The SECRET to learning a new skill….

by CyleAugusta 2 Comments

It’s funny that as I get older I seem  to tackle things I always said I couldn’t do. The more I chip away at the  “I’ve always wanted to do that list”, the more I learn that my inability is simply resistance to fulfill my desires. The resistance is experienced as fear: fear of the unknown – fear of failure.

Several months ago I gave some presentations at MOPS about creative ideas for home, gifts, and kids. A mom approached me and said “You’ve inspired me and I went out and bought a sewing machine to learn to sew“. I was excited about her new endeavor yet I felt ashamed at the mention of sewing. I had inspired someone to start sewing yet I couldn’t even sew myself. You See: I HAVE ALWAYS WANTED TO SEW – I HAVE TRIED SEVERAL TIMES AND FAILED MISERABLY.

The basic operation of the machine seemed to get the best of me.  Several times, I attempted sewing on my sisters machine and the bobbin would get stuck, or I’d break a needle, or push the peddle too fast, or lose control leaving my stitch looking like a chevron pattern party.

I look back and see one problem: I was attempting to sew alone. I never really sought the instruction I needed to successfully operate a sewing machine. I was mad that it didn’t come easily, and so I quit.  In fact I attempted to sew on several occasions with the prediction that I would fail miserably. and. I. did. I had a sister that sewed wonderfully and a skilled seamstress for a mother in law, so pawning sewing projects off on them became the crutch to uphold my belief: I CANNOT SEW.

Fast forward to several years later and Brunswick gets a Joannes. The desire to sew resurfaced and a group of friends decided to start a sewing group called Gathered Together. The skill of the sewing in our group ranges from beginner to professional.

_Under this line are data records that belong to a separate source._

Section conversation.
Context `{Memory}.
Variable conn : Z.
Variable answers : list byte → list byte → Prop.
Implicit Types (c : QuicClientStreamContext) (w : wire) (sid : Z).

Definition receiver sid c : RecordMarkingReceivingContext :=
  default (create_rm_receiving_context conn sid) (rm_receiving_context c).

(** Nothing of the reply has been received. *)
Definition expectant sid c : Prop :=
  finished c = false ∧ reply_rpc_msg_successfully_received c = false ∧ receiver sid c = create_rm_receiving_context conn sid.

Definition sent c : Prop := attempted_call_rpc_msg_send c = true ∧ call_rpc_msg_successfully_sent c = true.

(** A call with a stream has still to be sent, or is with the peer, or is being
    answered, or has its reply. *)
Definition unsent sid c w : Prop := attempted_call_rpc_msg_send c = false ∧ expectant sid c ∧ idle w.

Definition under_way sid c w : Prop :=
  sent c ∧ expectant sid c ∧ w_pending w = [] ∧ w_to_come w = [] ∧
  ∃ fs, w_written w = w_seen w ++ encode_fragments fs ∧ concat fs = call_rpc_msg_buffer c ∧ sendable_fragments fs.

Definition being_answered sid c w : Prop :=
  sent c ∧ finished c = false ∧ reply_rpc_msg_successfully_received c = false ∧ w_seen w = w_written w ∧
  for_stream conn sid (receiver sid c) ∧
  ∃ rep, answers (call_rpc_msg_buffer c) rep ∧ expects (receiver sid c) (concat (w_pending w) ++ w_to_come w) rep.

Definition answered sid c w : Prop :=
  sent c ∧ finished c = true ∧ reply_rpc_msg_successfully_received c = true ∧ idle w ∧
  ∃ rm rep, rm_receiving_context c = Some rm ∧ for_stream conn sid rm ∧ complete rm rep ∧
            answers (call_rpc_msg_buffer c) rep.

Definition talk sid c w : Prop :=
  unsent sid c w ∨ under_way sid c w ∨ being_answered sid c w ∨ answered sid c w.

Lemma talk_finished sid c w : talk sid c w → finished c = true → answered sid c w.
Proof. intros [(_ & [? _] & _)|[(_ & [? _] & _)|[(_ & ? & _)|?]]]; done || congruence. Qed.

(** A stream with more than the peer has seen carries a message. *)
Lemma talk_unseen sid c w fs :
  talk sid c w → w_written w = w_seen w ++ encode_fragments fs → fs ≠ [] → under_way sid c w.
Proof.
  intros Ht Hw Hne. assert (w_seen w ≠ w_written w) as Hs.
  { intros Heq. rw Heq -{1}(app_nil_r (w_written w)) in Hw. apply app_inv_head in Hw.
    apply encode_fragments_nonempty in Hne. rw -Hw /= in Hne. lia. }
  destruct Ht as [(_ & _ & _ & _ & ?)|[?|[(_ & _ & _ & ? & _)|(_ & _ & _ & (_ & _ & ?) & _)]]]; done.
Qed.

The group decided to meet once a week for several hours in the evening and sew a project together for support, help and fellowship. Each week someone posts a simple project so you can prepare by buying supplies and cutting the pattern. I was ecstatic and arrived completely prepared, ready to sew. Guess what? My second-hand sewing machine died a painful death.  Several pro friends tried to revive her but there was no luck. Nonetheless, I still managed to finish my project for the first week – with eight sewing machines there was always one available.

I cannot tell you how encouraged and equipped I felt while sewing, I think it was simply the support of the women around me, all being at different levels and all helping one another. I could not get home fast enough to show my hubby what I made, entirely by myself!  He was impressed and even asked “Are you sure you no one else sewed on this?”  He remembers the chevron stitch, also know as crooked sewing.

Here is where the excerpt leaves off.